APPENDIX My workspace was organised such that the alignment of my original hand drawings corresponded with the orientation of my Rhino model, as shown in the image.

During the design process I created many different iterations of my final design using the geometries constructed in the previous stage. On the whole I used the point attractors function to place and disperse the shapes, however I also experimented with the curve attractor and random command. There were several limitations of these tools, thus it required many attempts to create a design that I was satisfied with. This stage was extremely time consuming; given more time, I would have researched a tool enabling the customisation of each shape individually, rather than relying on the programming of the computer functions.

Altogether I created over 10 iterations of my design, each incopertaing nine different geometries, far too many for this project. This resulted in a an overcrowded and complicated terrain. I wanted to achieve a unique and sophisticated style, unfortunately I was approaching this from the wrong perspective. Initially I assumed that the terrain was larger and I would have more time in the terrain to transition between different shapes, but this was not the case. Instead, I needed to create variations of relatively simple geometries which work together in the overall terrain to achieve a visually aesthetic and compelling design.

Setting up my workspace in an logical way allowed me to organise all stages of the modelling process.
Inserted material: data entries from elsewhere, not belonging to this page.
(** * Image-Dataset-Augmentor: the operations of [Operation.h]

    A shallow embedding of the probabilistic image operations of
    [src/Operation.h] (namespace [augmentorLib]) and the properties the
    specification states about them.

    Conventions of the embedding.
    - C++ integers are [Z] with the wrap-around of their width written out
      ([u64] for [size_t] and [unsigned long], [s64] for [long], [s32] for
      [int], [u8] for [uint8_t]).
    - [double] values are rationals ([Q]); sums and products of doubles are
      the exact rational ones, comparisons and truncations are exact.
    - A call that may throw, or that reaches behaviour C++ leaves undefined,
      yields an [outcome]; loops are [for_] over an explicit loop state.
    - The engine of a [UniformDistributionGenerator] is the standard
      library's; a generator is the sequence of values its seeded engine and
      distribution produce, together with the number of values drawn. *)

From Stdlib Require Import ZArith List Bool String Lia QArith Qround Lqa.
Import ListNotations.
Open Scope Z_scope.

(** ** Machine integers *)

Definition u64 (z : Z) : Z := z mod 2 ^ 64.
Definition u8 (z : Z) : Z := z mod 2 ^ 8.
Definition s64 (z : Z) : Z := (z + 2 ^ 63) mod 2 ^ 64 - 2 ^ 63.
Definition s32 (z : Z) : Z := (z + 2 ^ 31) mod 2 ^ 32 - 2 ^ 31.

(** Conversion of a [double] to an integer type truncates toward zero. *)
Definition Qtrunc (q : Q) : Z := Z.quot (Qnum q) (Zpos (Qden q)).

(** [round] of <cmath>: nearest integer, halfway cases away from zero. *)
Definition Qround_away (q : Q) : Z :=
  if Qle_bool 0 q then Qfloor (q + (1 # 2)) else Qceiling (q - (1 # 2)).

(** ** Outcomes of a call *)

Inductive exception : Type :=
| out_of_range (what : string).

Inductive undefined_behaviour : Type :=
| out_of_bounds_access
| division_by_zero.

Inductive outcome (A : Type) : Type :=
| Returns (a : A)
| Throws (e : exception)
| Undefined (u : undefined_behaviour).

Arguments Returns {A} a.
Arguments Throws {A} e.
Arguments Undefined {A} u.

Definition bind {A B : Type} (m : outcome A) (k : A -> outcome B) : outcome B :=
  match m with
  | Returns a => k a
  | Throws e => Throws e
  | Undefined u => Undefined u
  end.

Notation "x <- m ;; k" := (bind m (fun x => k))
  (at level 61, m at next level, right associativity).
Notation "' p <- m ;; k" := (bind m (fun x => let 'p := x in k))
  (at level 61, p pattern, m at next level, right associativity).

(** [for (i = lo; i < hi; ++i) body], the loop state passed explicitly.
    The loop runs [hi - lo] times, and not at all when [hi <= lo]. *)
Fixpoint iterate {St : Type} (n : nat) (i : Z)
    (body : Z -> St -> outcome St) (s : St) : outcome St :=
  match n with
  | O => Returns s
  | S n' => s' <- body i s ;; iterate n' (i + 1) body s'
  end.

Definition for_ {St : Type} (lo hi : Z)
    (body : Z -> St -> outcome St) (s : St) : outcome St :=
  iterate (Z.to_nat (hi - lo)) lo body s.

(** ** The image buffer *)

Definition pixel : Type := list Z.

(** Modelled from the spec: the [Image] class is an external collaborator
    (section 6 of the specification); only its interface is known: width,
    height, pixel size, colour-space tag, pixels read and written by
    coordinate, the two constructors, and an in-place resize.  Coordinates
    are valid in [0,width) x [0,height); an access outside is undefined. *)
Record Image : Type := mkImage {
  getWidth : Z;
  getHeight : Z;
  getPixelSize : Z;
  getColorSpace : Z;
  pixelAt : Z -> Z -> pixel
}.

Definition in_bounds (img : Image) (x y : Z) : bool :=
  (0 <=? x) && (x <? getWidth img) && (0 <=? y) && (y <? getHeight img).

Definition getPixel (img : Image) (x y : Z) : outcome pixel :=
  if in_bounds img x y then Returns (pixelAt img x y)
  else Undefined out_of_bounds_access.

Definition setPixel (img : Image) (x y : Z) (p : pixel) : outcome Image :=
  if in_bounds img x y then
    Returns (mkImage (getWidth img) (getHeight img) (getPixelSize img)
               (getColorSpace img)
               (fun x' y' => if (x' =? x) && (y' =? y) then p
                             else pixelAt img x' y'))
  else Undefined out_of_bounds_access.

(** ** Random number generation *)

(** [UniformDistributionGenerator<DataType>]: [values n] is the [n]-th value
    the seeded engine yields through the distribution, [drawn] counts the
    calls of [operator()] so far. *)
Record UniformDistributionGenerator (DataType : Type) : Type := mkGenerator {
  values : nat -> DataType;
  drawn : nat
}.
(** The notice that there is nothing to save is the outcome exactly when no
    cell of the original compares unequal to the edited one, the cells
    being read from their rows (cells null on both sides apart): any cell
    that compares unequal leads to a connection attempt instead. *)
Theorem no_changes_notice_iff run_sql (o e : DataFrame) (t u : string)
  (w : world) :
  columns_match o e ->
  len o = len e ->
  In u (columns o) ->
  update_changed_cells run_sql o e t u w
  = (Ok tt, log (Ui NoChangesToSave) w)
  <-> (forall i c, i < len o -> In c (columns o) ->
                   differs (cell o i c) (cell e i c) = false).
Proof.
  intros Hm Hlen Hu.
  destruct (reconcile_reports o e u Hm Hlen Hu) as (ks & cs & Hrec & Hrep).
  assert (Hnone : reported_cells o e = []
                  <-> forall i c, i < len o -> In c (columns o) ->
                                  differs (cell o i c) (cell e i c) = false).
  { split.
    - intros Hnil i c Hi Hc.
      destruct (differs (cell o i c) (cell e i c)) eqn:E; [|reflexivity].
      assert (Hin : In (i, c) (reported_cells o e))
        by (apply reported_cells_iff; tauto).
      rewrite Hnil in Hin. contradiction.
    - intros Hall. destruct (reported_cells o e) as [|[i c] ps] eqn:E;
        [reflexivity|].
      assert (Hin : In (i, c) (reported_cells o e)) by (rewrite E; now left).
      apply reported_cells_iff in Hin. destruct Hin as (Hi & Hc & Hd).
      rewrite Hall in Hd by assumption. discriminate. }
  rewrite <- Hnone, (Forall2_nil_iff _ _ _ Hrep).
  unfold update_changed_cells, mbind, lift. rewrite Hrec. simpl.
  split.
  - intros Hout. destruct cs as [|c cs]; [reflexivity|]. exfalso.
    destruct (reachable w) eqn:Hr.
    + destruct (apply_changes_reachable run_sql t u ks (c :: cs) w Hr)
        as (db & sent & rest & tail & Heq & _); [discriminate|].
      rewrite Heq in Hout.
      apply (f_equal (fun r => trace (snd r))) in Hout. simpl in Hout.
      apply app_inv_head in Hout. discriminate.
    + rewrite apply_changes_unreachable in Hout by (trivial; discriminate).
      discriminate.
  - intros ->. reflexivity.
Qed.
Lemma indexed_name_is_found {grid : H3} {db : Database}
    st term min_results index :
  references_ok st → normalize term ≠ [] →
  index ∈ location_index st →
  LocationIndex.normalized_name index = normalize term →
  (Z.of_nat (length (exact_rows st (normalize term))) < min_results)%Z →
  ∃ sent result,
    find_matching_buckets st term None None min_results = (sent, Ok result)
    ∧ LocationIndex.bucket_id index ∈ GeoBucket.id <$> result.
Proof.
  intros Hok Hn Hin Hname Hfew.
  assert (term ≠ []) as Hterm by (by intros ->).
  rewrite find_matching_buckets_name_only by done.
  destruct (fuzzy_name_match_parts st (normalize term) Hok)
    as (sent & l1 & l2 & l3 & s2 & s3 & H2 & _ & Hfuzzy).
  destruct (fuzzy_trigram_covers st (normalize term) index Hok Hn Hin Hname)
    as (s2' & l2' & H2' & Hcov).
  rewrite H2 in H2'. injection H2' as _ <-.
  unfold fuzzy_layer. rewrite Hfuzzy.
  unfold mbind, M_bind, mret, M_ret. cbn [fst snd].
  eexists _, _. split; [done|].
  apply list_elem_of_fmap in Hcov as (b & Hid & Hb). rewrite Hid.
  apply deduplicated_covers. rewrite !elem_of_app. right. right. by left.
Qed.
The large desk space enabled me to do this effectively. My workspace remained similar in the cutting, folding and glueing stage for each geometry. I had seperate areas for waste paper, the flat 2D nets, my cutting mat, the Stanley knife and ruler. The constructed nets were then moved to a separate area to dry. It took me approximately 40 - 50 minutes per strip during this stage, however this does not include glueing each shape together to make a single geometry. The stage of creating single geometries was left until the end, prior to gluing together the entire terrain.

I started by labelling each geometry with its corresponding coordinate from the guide, I had designed earlier. Although there are 100 squares in the entire landscape, in my design each square had two or more geometries, therefore there were more than one of each coordinate (two A1 coordinates for example). I largely relied on the Rhino file to help determine where each geometry had to be placed. Despite being a time consuming process, it definitely pays off when physically constructing the model. Using scissors, I roughly cut around each individual shape and organised them according to their strip letter. In view of the strict time constraints for this assignment, I was unable to put two or more shapes together in one net, as this process required trial and error for multiple different shape combinations. Therefore, each shape is individual, and two or even three shapes join to create one geometry.